It also has all the other problems with estimating the true value of an asset.
> What would trying to sell billions in stock at once, or leverage hundreds of thousands of rental properties look like to the larger economy, and what would the effect be?
Billionaires already routinely sell billions in stock "at once" (meaning, per quarter or similar, not a $1 billion limit order on Robinhood...), so on that one, we can empirically suggest "not much of an effect on the larger economy".
Taxes are not an automatic good. There are things we want the government to do. It costs some amount of money to do those things. We should figure out what that amount of money is, tax enough for it, and the rest belong to the person who earns it.
Why do people assume we always have to give more and more money to the government? What have they done with the $6 trillion they spend every year so far? What evidence is there that giving them more will improve anything?
Taxes are not for you to punish people you don't like. They're to fund the government enough to perform its necessary functions. That's all.
This is such a stupid argument. Is your issue that the number is too high? Why? What’s the right number?
Should government spend 25% percent of GDP? Who cares. Governments shouldn’t aim for a specific number, they should spend enough to make sure full employment is achieved, according to saving desires and the private market’s appetite for investment.
Whatever the private market isn’t willing to invest, the government should take care of.
Whether that’s 10% or 50% is literally irrelevant.
The government only gets money by skimming off the top of private enterprise. If the percentage is too high then there’s nothing left to skim and the system collapses, so yes we should care what the percentage is and we should want it to be as low as possible.
We should be demanding ruthless efficiency from the government, not dreaming up new ways for them to take our stuff.
No, you have no idea how sovereign economies work. Taxes don’t fund government spending. Learn about economics before you complain about the number being too high.
Cool, then let's just do away with them altogether. This is great news. All those people saying I needed to pay taxes so I can have roads and schools and a military and everything must be wrong.

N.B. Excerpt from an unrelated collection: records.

Lemma startSession_try_frame (env : StartEnv) (w : World) :
  events (exec (startSession_try env) w) = events w /\
  isSessionActive (exec (startSession_try env) w) = isSessionActive w /\
  exists rest,
    network (exec (startSession_try env) w) = network w ++ sessions_request :: rest /\
    (rest = [] \/ exists key offer, rest = [webrtc_request key offer]).
Proof.
  destruct env as [sf um co sl wf sr cs]. open_world w.
  destruct sf as [[ok1 body1]|e1]; [destruct ok1|]; run_start; try frame_done.
  destruct (parse_payload body1) as [sessionData|e2]; try frame_done.
  destruct (client_secret_value sessionData) as [key|e3]; try frame_done.
  destruct um, co, sl; try frame_done.
  all: destruct wf as [[[|] body2]|]; try frame_done.
  all: destruct sr; try frame_done.
  all: rewrite !alter_snoc; snoc_lookup; run_start.
  all: destruct cs; run_start; try frame_done.
  all: try (rewrite ?alter_snoc; snoc_lookup; run_start); frame_done.
Qed.

Ltac constructs_done :=
  split; [rewrite ?length_alter, length_app, Nat.add_comm; reflexivity |];
  split; reflexivity.

(** Once the credential expression has a value, the connection is constructed and
    stored in the ref and the new channel is stored in the state, whatever
    happens later in the block. *)
Lemma startSession_try_constructs
    (env : StartEnv) (w : World) (resp : Response) (sessionData key : JsValue) :
  env_sessions_fetch env = Normal resp -> ok resp = true ->
  parse_payload (body resp) = Normal sessionData ->
  client_secret_value sessionData = Normal key ->
  length (connections (exec (startSession_try env) w)) = S (length (connections w)) /\
  peerConnection (exec (startSession_try env) w) = Some (length (connections w)) /\
  dataChannel (exec (startSession_try env) w) = Some (length (channels w)).
Proof.
  intros Hf Hok Hparse Hkey.
  destruct env as [sf um co sl wf sr cs]. cbn in Hf. subst sf.
  destruct resp as [ok1 body1]. cbn in Hok, Hparse. subst ok1.
  open_world w. run_start. rewrite Hparse. run_start. rewrite Hkey. run_start.
  destruct um, co, sl; try constructs_done.
  all: destruct wf as [[[|] body2]|]; try constructs_done.
  all: destruct sr; try constructs_done.
  all: rewrite !alter_snoc; snoc_lookup; run_start.
  all: destruct cs; run_start; try constructs_done.
  all: try (rewrite ?alter_snoc; snoc_lookup; run_start); constructs_done.
Qed.
(** * Auxiliary window sessions of [IssueMainService]

  A shallow embedding of
  [src/vs/platform/issue/electron-main/issueMainService.ts]:
  the placement computation [getWindowPosition], the three session-opening
  operations ([openReporter], [openProcessExplorer], [openBrowserWindow]),
  the window close listeners they register, and the IPC handlers installed
  by [registerListeners].

  Conventions.
  - A JavaScript [number] is a rational ([Q]).  Every operation the service
    performs on numbers is [+], [-], [/ 2] and a comparison, which are exact
    on doubles for the integer pixel values Electron reports.
  - A value that may be [null] or [undefined] is an [option].
  - Objects with identity (windows, disposable stores, promises) live in
    heaps: lists indexed by allocation order.
  - Calls into Electron and into the collaborating services are recorded, in
    program order, in a trace of [Action]s. *)

From Stdlib Require Import ZArith QArith Lqa Lia Bool String List.
From stdpp Require Import base list strings.

Local Open Scope string_scope.
Local Open Scope list_scope.

(** ** Placement: [getWindowPosition] *)

Module Placement.

(** Electron's [Rectangle]; also the four geometry fields of
    [IWindowState]. *)
Record Rectangle : Type := mkRect {
  x : Q;
  y : Q;
  width : Q;
  height : Q
}.

Definition IWindowState : Type := Rectangle.

Record Point : Type := mkPoint { px : Q; py : Q }.

Record Display : Type := mkDisplay { bounds : Rectangle }.

(** The part of Electron's [screen] module the service calls.  The three
    lookups are given the type [Display | undefined], as the guards
    [!displayToUse] and [|| displays[0]] of the source treat them. *)
Record Screen : Type := mkScreen {
  getAllDisplays : list Display;
  getCursorScreenPoint : Point;
  getDisplayNearestPoint : Point -> option Display;
  getDisplayMatching : Rectangle -> option Display;
  getPrimaryDisplay : option Display
}.

(** The reference window: only [getBounds()] is used. *)
Record BrowserWindowBounds : Type := mkBounds { getBounds : Rectangle }.

Definition Qltb (a b : Q) : bool := negb (Qle_bool b a).

(** Lines 442-468: the display the new window is opened on. *)
Definition displayToUse (scr : Screen) (isMacintosh : bool)
    (parentWindow : option BrowserWindowBounds) : option Display :=
  let displays := getAllDisplays scr in
  if Nat.eqb (length displays) 1 then displays !! 0%nat
  else
    let d1 :=
      if isMacintosh
      then getDisplayNearestPoint scr (getCursorScreenPoint scr)
      else None in
    let d2 :=
      match d1, parentWindow with
      | None, Some pw => getDisplayMatching scr (getBounds pw)
      | _, _ => d1
      end in
    match d2 with
    | None =>
        match getPrimaryDisplay scr with
        | Some d => Some d
        | None => displays !! 0%nat
        end
    | Some d => Some d
    end.
(** * govulnapi: the price-management daemon and the coin catalog

    A shallow embedding of [api/api.go]: the [Api] structure, its
    constructor [New], the background loop [managePrices], the fetcher
    [refreshCoins] with its retry loop, and the lookup [getCoin].

    The daemon never terminates and talks to the outside world
    ([http.Get], [time.Sleep], [log.Println]).  It is modelled as a
    deterministic machine whose control points are the statements of
    [managePrices] and [refreshCoins]; the upstream server is an oracle
    giving the outcome of every call of [http.Get], and every external
    effect is appended to a trace. *)

From Stdlib Require Import ZArith List String Ascii Bool Lia.
From Stdlib Require Import DecimalString DecimalPos DecimalZ.
Import ListNotations.

Local Open Scope string_scope.
Local Open Scope list_scope.
Local Open Scope Z_scope.

(** ** Package [time]

    As the package documents them: a [time.Time] is an instant with
    nanosecond precision, a [time.Duration] a count of nanoseconds, and
    [t.Add(d)] is the instant [t+d].  Instants are counted from the Unix
    epoch.  The calendar enters only through [time.Date], whose day
    count is the proleptic Gregorian one. *)
Module time.

Definition Time : Type := Z.
Definition Duration : Type := Z.

Definition Nanosecond : Duration := 1.
Definition Microsecond : Duration := 1000 * Nanosecond.
Definition Millisecond : Duration := 1000 * Microsecond.
Definition Second : Duration := 1000 * Millisecond.
Definition Minute : Duration := 60 * Second.
Definition Hour : Duration := 60 * Minute.

Definition January : Z := 1.

(** Days between 1970-01-01 and the civil date [y]-[m]-[d]. *)
Definition daysSinceEpoch (y m d : Z) : Z :=
  let y' := if m <=? 2 then y - 1 else y in
  let era := y' / 400 in
  let yoe := y' - era * 400 in
  let mp := (m + 9) mod 12 in
  let doy := (153 * mp + 2) / 5 + d - 1 in
  let doe := yoe * 365 + yoe / 4 - yoe / 100 + doy in
  era * 146097 + doe - 719468.

(** [time.Date(year, month, day, hour, min, sec, nsec, time.UTC)]. *)
Definition Date (year month day hour min sec nsec : Z) : Time :=
  (((daysSinceEpoch year month day * 24 + hour) * 60 + min) * 60 + sec)
    * Second + nsec.

(** [t.Add(d)]. *)
Definition Add (t : Time) (d : Duration) : Time := t + d.

(** The value that a count takes as an [int64]. *)
Definition int64 (z : Z) : Z := (z + 2 ^ 63) mod 2 ^ 64 - 2 ^ 63.

(** [t.UnixMilli()]: milliseconds elapsed since the Unix epoch, as an
    [int64]. *)
Definition UnixMilli (t : Time) : Z := int64 (t / Millisecond).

You arguments so far have been “the number is too big” and “let’s get rid of all taxes” so I don’t feel like you’re very serious about having a discussion.
Look, if you actually knew what you were talking about you would be able to explain it in a few sentences. I'm guessing you're misremembering something you never really understood from the econ elective you took in college ten years ago and so all you can do is say "go read a book" because you don't really understand it beyond a vague notion that taxes are somehow unnecessary to fund the government.
Like, just as a basic common sense test, if it were possible for the government to spend as much as it wants without taxes, why wouldn't a politician implement that, eliminate taxes, and immediately become the most popular politician in the history of the world? If it were as easy as you say, surely that would have happened. Since it hasn't happened, it stands to reason that maybe you don't know what you're talking about when you say the government doesn't need taxes to fund spending.
Assume you have a new country with no money. How does anything get done? The central bank needs to issue capital that the government then allocates first.
Eventually this money makes it down to the citizens of the country who spend it. Then the government can tax that money, and that gives it non-inflationary spending room to reallocate those resources.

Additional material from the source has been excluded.